The Duomo (Cathedral) was built under the supervision of architect Bernardo Rossellino and influenced by Leon Battista Alberti’s Renaissance style. The idea was to create a kind of “palace of light”. Thus its upward thrust and large windows is quite different – more Gothic in style – from most Renaissance church construction (think, if you’re familiar with it, of Brunelleschi’s buildings in Florence, such as San Lorenzo and Santo Spirito).
Palazzo Piccolomini and gardens
The pope spared no expense to have his episcopal palace built here in a style similar to what Alberti used on Florence’s Palazzo Rucellai. He boasted that the windows were large enough for three men to look out of one together, but that the building faced all directions, so was warm in the winter and cool in the summer. An inner courtyard and the pope’s library and chambers can be visited, as well as the terraced garden out back, a structured space that contrasts with the undulating hills beyond it.
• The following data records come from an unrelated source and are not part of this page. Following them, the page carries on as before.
(** * The wallet manager of the service backend (walletManager.ts)

    A shallow embedding of the wallet instance lifecycle code: the
    module-level singleton ([masterWallet], [masterWalletStartedAt],
    [masterWalletLastSaveAt]), the restart policy of [getMasterWallet],
    the sync wait, the dual-location save and the warm-up of the remote
    (App Engine) wallet.

    Every [async] function of the source is a computation in the monad
    [Async]: it takes the state of the world, and gives back either the
    value the promise resolves to or the reason it rejects with, and
    the new state.  The world holds the module variables, the heap of
    [WalletBackend] objects (handles are references into it), the
    Firestore document, the storage buckets, the remote wallet service
    and a trace of the effects performed, oldest first. *)

From stdpp Require Import base strings gmap list pretty.
From Stdlib Require Import ZArith Lia Ascii.

Local Open Scope string_scope.
Local Open Scope list_scope.
Local Open Scope Z_scope.

(** ** Data model (types.ts, shared/types.ts, serviceError.ts)

    Numbers are timestamps, ports and block heights: integers, [Z]. *)

(** Modelled from the spec: serviceError.ts is not among the sources at
    hand; the code builds errors as [new ServiceError(code, message?)]
    and the spec lists the codes. *)
Record ServiceError := mkServiceError {
  errorCode : string;
  message : option string
}.

(** Modelled from the spec: types.ts is not among the sources at hand;
    the spec gives [ServiceConfig], [WalletInfo] and [WalletSyncInfo]
    with these fields, and the code reads and writes no others. *)
Record ServiceConfig := mkServiceConfig {
  daemonHost : string;
  daemonPort : Z;
  waitForSyncTimeout : Z;
  serviceHalted : bool
}.

Record WalletInfo := mkWalletInfo {
  location : string;
  backupsDirectory : string;
  lastSaveAt : Z;
  lastBackupAt : Z
}.

(** The argument of [update]: the fields to overwrite. *)
Record WalletInfoUpdate := mkWalletInfoUpdate {
  upd_lastSaveAt : option Z;
  upd_lastBackupAt : option Z
}.

Record WalletSyncInfo := mkWalletSyncInfo {
  walletHeight : Z;
  networkHeight : Z;
  heightDelta : Z
}.
(** *** Execution *)

Definition execute (e : env) (circuits : list QuantumCircuit)
    (self : QuantumAlgorithm) : outcome Result * QuantumAlgorithm :=
  match run_circuits e circuits (_backend self) (_execute_config self)
          (_qjob_config self) (_show_circuit_summary self)
          (has_shared_circuits self) with
  | Raise x => (Raise x, self)
  | Ok result =>
      (Ok result,
       if _show_circuit_summary self then disable_circuit_summary self else self)
  end.

(** *** The life of an instance *)

(** A use of the instance by its owner. *)
Inductive call : Type :=
  | call_set_random_seed (seed : value)
  | call_random (np : value → outcome unit)
  | call_enable_circuit_summary
  | call_disable_circuit_summary
  | call_set_has_shared_circuits (new_value : bool)
  | call_setup_quantum_backend (e : env) (backend : backend_ref) (a : setup_args)
  | call_execute (e : env) (circuits : list QuantumCircuit).

Definition is_call_random (c : call) : bool :=
  match c with call_random _ => true | _ => false end.

Definition raised {A : Type} (o : outcome A) : bool :=
  match o with Raise _ => true | Ok _ => false end.

(** One call on the store and the instance; an access to [random] also
    gives the source it returned or the exception it raised. *)
Definition do_call (c : call) (st : store * QuantumAlgorithm)
  : option (outcome random_source) * (store * QuantumAlgorithm) :=
  let '(h, self) := st in
  match c with
  | call_set_random_seed seed => (None, (h, set_random_seed seed self))
  | call_random np =>
      let '(r, h', self') := random np h self in (Some r, (h', self'))
  | call_enable_circuit_summary => (None, (h, enable_circuit_summary self))
  | call_disable_circuit_summary => (None, (h, disable_circuit_summary self))
  | call_set_has_shared_circuits b => (None, (h, set_has_shared_circuits b self))
  | call_setup_quantum_backend e backend a =>
      (None, (h, snd (setup_quantum_backend e backend a self)))
  | call_execute e circuits => (None, (h, snd (execute e circuits self)))
  end.

(** A sequence of calls: what the accesses to [random] returned or
    raised, in order, and the final state. *)
Fixpoint do_calls (cs : list call) (st : store * QuantumAlgorithm)
  : list (outcome random_source) * (store * QuantumAlgorithm) :=
  match cs with
  | [] => ([], st)
  | c :: cs' =>
      let '(r, st') := do_call c st in
      let '(rs, st'') := do_calls cs' st' in
      (match r with Some x => x :: rs | None => rs end, st'')
  end.

(** ** Example backends and environments *)

Definition statevector_simulator : BaseBackend :=
  {| conf_backend_name := "statevector_simulator";
     conf_simulator := true;
     conf_local := true;
     conf_basis_gates := VList [VStr "u1"; VStr "u2"; VStr "u3"; VStr "cx"; VStr "id"];
     conf_coupling_map := VNone |}.

Definition qasm_simulator : BaseBackend :=
  {| conf_backend_name := "qasm_simulator";
     conf_simulator := true;
     conf_local := true;
     conf_basis_gates := VStr "u1,u2,u3,cx,id";
     conf_coupling_map := VNone |}.

Definition ibmqx4 : BaseBackend :=
  {| conf_backend_name := "ibmqx4";
     conf_simulator := false;
     conf_local := false;
     conf_basis_gates := VStr "u1,u2,u3,cx,id";
     conf_coupling_map := VList [VList [VInt 1; VInt 0]; VList [VInt 2; VInt 0]] |}.

(** The Python implementation of the QASM simulator, a backend of its
    own next to [qasm_simulator]. *)
Definition qasm_simulator_py : BaseBackend :=
  {| conf_backend_name := "qasm_simulator_py";
     conf_simulator := true;
     conf_local := true;
     conf_basis_gates := VStr "u1,u2,u3,cx,id";
     conf_coupling_map := VNone |}.

Definition aer_names : list string :=
  ["qasm_simulator"; "qasm_simulator_py"; "statevector_simulator";
   "unitary_simulator"; "clifford_simulator"].

(** A local provider that knows its backends by their own names only. *)
Definition aer_by_name (name : string) : outcome (option BaseBackend) :=
  if String.eqb name "statevector_simulator" then Ok (Some statevector_simulator)
  else if String.eqb name "qasm_simulator" then Ok (Some qasm_simulator)
  else if String.eqb name "qasm_simulator_py" then Ok (Some qasm_simulator_py)
  else Raise (KeyError name).

Definition ibmq_by_name (name url token : string) : outcome (option BaseBackend) :=
  if String.eqb name "ibmqx4" then Ok (Some ibmqx4)
  else Raise (OtherException "backend not found").

Definition no_credentials : Preferences :=
  {| pref_url := None; pref_token := None |}.

Definition some_credentials : Preferences :=
  {| pref_url := Some "https://quantum.example/api"; pref_token := Some "token" |}.

Definition example_env (preferences : Preferences)
    (remote : outcome (list string)) (run : outcome Result) : env :=
  {| new_Preferences := Ok preferences;
     ibmq_register := λ _ _, Ok ();
     ibmq_backends := λ _ _, remote;
     aer_backends := Ok aer_names;
     aer_get_backend := aer_by_name;
     ibmq_get_backend := ibmq_by_name;
     run_circuits := λ _ _ _ _ _ _, run |}.

(** The default arguments with 4096 shots asked for. *)
Definition args_4096_shots : setup_args :=
  {| shots := VInt 4096;
     skip_transpiler := VBool false;
     noise_params := VNone;
     coupling_map := VNone;
     initial_layout := VNone;
     hpc_params := VNone;
     basis_gates := VNone;
     max_credits := VInt 10;
     timeout := VNone;
     wait := VInt 5 |}.

(** No stored credentials: local backends only. *)
Definition local_only : env :=
  example_env no_credentials (Ok []) (Ok (ResultObj 0)).

(** The remote provider lists a device and two names the local provider
    lists too. *)
Definition remote_overlap : env :=
  example_env some_credentials
    (Ok ["ibmqx4"; "qasm_simulator"; "unitary_simulator"]) (Ok (ResultObj 0)).

(** The remote listing fails. *)
Definition remote_down : env :=
  example_env some_credentials
    (Raise (OtherException "connection refused")) (Ok (ResultObj 0)).

(** The runner fails. *)
Definition runner_fails : env :=
  example_env no_credentials (Ok []) (Raise (OtherException "job failed")).

(** Only the Python simulators are installed: the local provider lists
    and knows [qasm_simulator_py], and nothing else. *)
Definition python_only : env :=
  {| new_Preferences := Ok no_credentials;
     ibmq_register := λ _ _, Ok ();
     ibmq_backends := λ _ _, Ok [];
     aer_backends := Ok ["qasm_simulator_py"];
     aer_get_backend := λ name,
       if String.eqb name "qasm_simulator_py" then Ok (Some qasm_simulator_py)
       else Raise (KeyError name);
     ibmq_get_backend := ibmq_by_name;
     run_circuits := λ _ _ _ _ _ _, Ok (ResultObj 0) |}.

(** A local provider whose lookup fails with something other than
    [KeyError], or answers [None]. *)
Definition aer_lookup_answers (r : outcome (option BaseBackend)) : env :=
  {| new_Preferences := Ok some_credentials;
     ibmq_register := λ _ _, Ok ();
     ibmq_backends := λ _ _, Ok ["ibmqx4"];
     aer_backends := Ok aer_names;
     aer_get_backend := λ _, r;
     ibmq_get_backend := ibmq_by_name;
     run_circuits := λ _ _ _ _ _ _, Ok (ResultObj 0) |}.

(** No stored credentials, and a remote provider that would raise if it
    were asked. *)
Definition offline_no_credentials : env :=
  {| new_Preferences := Ok no_credentials;
     ibmq_register := λ _ _, Raise (OtherException "no network");
     ibmq_backends := λ _ _, Raise (OtherException "no network");
     aer_backends := Ok aer_names;
     aer_get_backend := aer_by_name;
     ibmq_get_backend := λ _ _ _, Raise (OtherException "no network");
     run_circuits := λ _ _ _ _ _ _, Ok (ResultObj 0) |}.

(** [np.random.RandomState] on the seeds of the examples: [None] and an
    integer from 0 to 2**32 - 1 are taken, any other integer makes the
    constructor raise [ValueError], and a seed of another kind is
    refused here. *)
Definition numpy_RandomState (seed : value) : outcome unit :=
  match seed with
  | VNone => Ok ()
  | VInt n =>
      if (0 <=? n)%Z && (n <? 2 ^ 32)%Z then Ok ()
      else Raise (OtherException "ValueError: Seed must be between 0 and 2**32 - 1")
  | _ => Raise (OtherException "TypeError: bad seed")
  end.

(** An instance whose seed has been set. *)
Definition seeded (seed : Z) : QuantumAlgorithm :=
  set_random_seed (VInt seed) __init__.

(** A remote device asked for with a noise model, a layout and a
    timeout. *)
Definition device_args : setup_args :=
  {| shots := VInt 2048;
     skip_transpiler := VBool true;
     noise_params := VDict [("U", VDict [("p_pauli", VList [VInt 0; VInt 0; VInt 1])])];
     coupling_map := VNone;
     initial_layout := VDict [("q0", VInt 1)];
     hpc_params := VNone;
     basis_gates := VNone;
     max_credits := VInt 3;
     timeout := VInt 600;
     wait := VInt 30 |}.

(** Setup of a new instance on the remote device [ibmqx4], and on the
    local [qasm_simulator] with the same arguments. *)
Definition ibmqx4_setup : outcome unit * QuantumAlgorithm :=
  setup_quantum_backend remote_overlap (RefName "ibmqx4") device_args __init__.

Definition qasm_setup : outcome unit * QuantumAlgorithm :=
  setup_quantum_backend remote_overlap (RefName "qasm_simulator") device_args
    __init__.

Definition is_call_setup (c : call) : bool :=
  match c with call_setup_quantum_backend _ _ _ => true | _ => false end.

(** The backend and [_execute_config] belong together: none of either
    yet, or a backend and a dict derived from it. *)
Definition configured (self : QuantumAlgorithm) : Prop :=
  match _backend self with
  | None => _execute_config self = ∅
  | Some b => ∃ a seed, _execute_config self = make_execute_config b a seed
  end.

(** [isinstance(x, KeyError)] *)
Definition is_KeyError (x : exn) : bool :=
  match x with KeyError _ => true | _ => false end.

(** The dict that setup stores in [_qjob_config] before it looks the
    backend up. *)
Definition first_qjob_config (a : setup_args) : gmap string value :=
  list_to_map [("timeout", timeout a); ("wait", wait a)].

(** * Properties *)

(** Unfolds the binds of [outcome]. *)
Ltac unfold_bind :=
  unfold mbind, mret, outcome_bind, outcome_ret in *; simpl in *.

(** ** Discovery *)

Lemma supported_false_iff (backend : string) (unsupported : list string) :
  supported backend unsupported = false ↔
  ∃ p, p ∈ unsupported ∧ startswith backend p = true.
Proof.
  induction unsupported as [|u rest IH]; simpl.
  - split; [done|]. intros (p & Hp & _). by apply not_elem_of_nil in Hp.
  - destruct (startswith backend u) eqn:Hu.
    + split; [|done]. intros _. exists u. split; [left|done].
    + rewrite IH. split.
      * intros (p & Hp & Hs). exists p. split; [by right|done].
      * intros (p & Hp & Hs). apply elem_of_cons in Hp as [->|Hp].
        -- congruence.
        -- by exists p.
Qed.

Lemma supported_true_iff (backend : string) (unsupported : list string) :
  supported backend unsupported = true ↔
  ∀ p, p ∈ unsupported → startswith backend p = false.
Proof.
  rewrite <- not_false_iff_true, supported_false_iff. split.
  - intros H p Hp. apply not_true_is_false. intros Hs. apply H. by exists p.
  - intros H (p & Hp & Hs). rewrite (H p Hp) in Hs. discriminate.
Qed.

Lemma elem_of_foldl_add_if_supported (names : list string) (acc : gset string)
    (x : string) :
  x ∈ foldl add_if_supported acc names ↔
  x ∈ acc ∨ (x ∈ names ∧ supported x UNSUPPORTED_BACKENDS = true).
Proof.
  revert acc. induction names as [|n names IH]; intros acc; cbn [foldl].
  - split; [by left|]. intros [?|[H _]]; [done|]. by apply not_elem_of_nil in H.
  - rewrite IH. unfold add_if_supported.
    destruct (supported n UNSUPPORTED_BACKENDS) eqn:Hn.
    + rewrite elem_of_union, elem_of_singleton, elem_of_cons. split.
      * intros [[?| ->]|[? ?]]; auto.
      * intros [?|[[->|?] ?]]; auto.
    + rewrite elem_of_cons. split.
      * intros [?|[? ?]]; auto.
      * intros [?|[[->|?] ?]]; auto. congruence.
Qed.

Lemma elem_of_supported_set (names : list string) (x : string) :
  x ∈ supported_set names ↔
  x ∈ names ∧ supported x UNSUPPORTED_BACKENDS = true.
Proof.
  unfold supported_set. rewrite elem_of_foldl_add_if_supported.
  split; [|by right]. intros [H|H]; [|done]. by apply not_elem_of_empty in H.
Qed.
Opening hours: Tuesday to Sunday (closed Monday), 10am to 4:30pm in the winter, until 6:30pm in the summer. Closed in the winter from mid January to mid February. Entry, 7 euro (adults).
Pieve di Corsignano
Following a walking path down from the town (facing the cathedral, turn right and take the road out the town doors and into the valley), you’ll find a 11th-century Romanesque rustic church (pieve) in which Pius was baptised. It’s generally closed to visitors, but worth the walk for a glimpse at an idyllic Medieval surrounding, in contrast with the Renaissance “city” above. The church itself is typical of its period, built in stone, with few beautifiers except the rough carving around the doorway.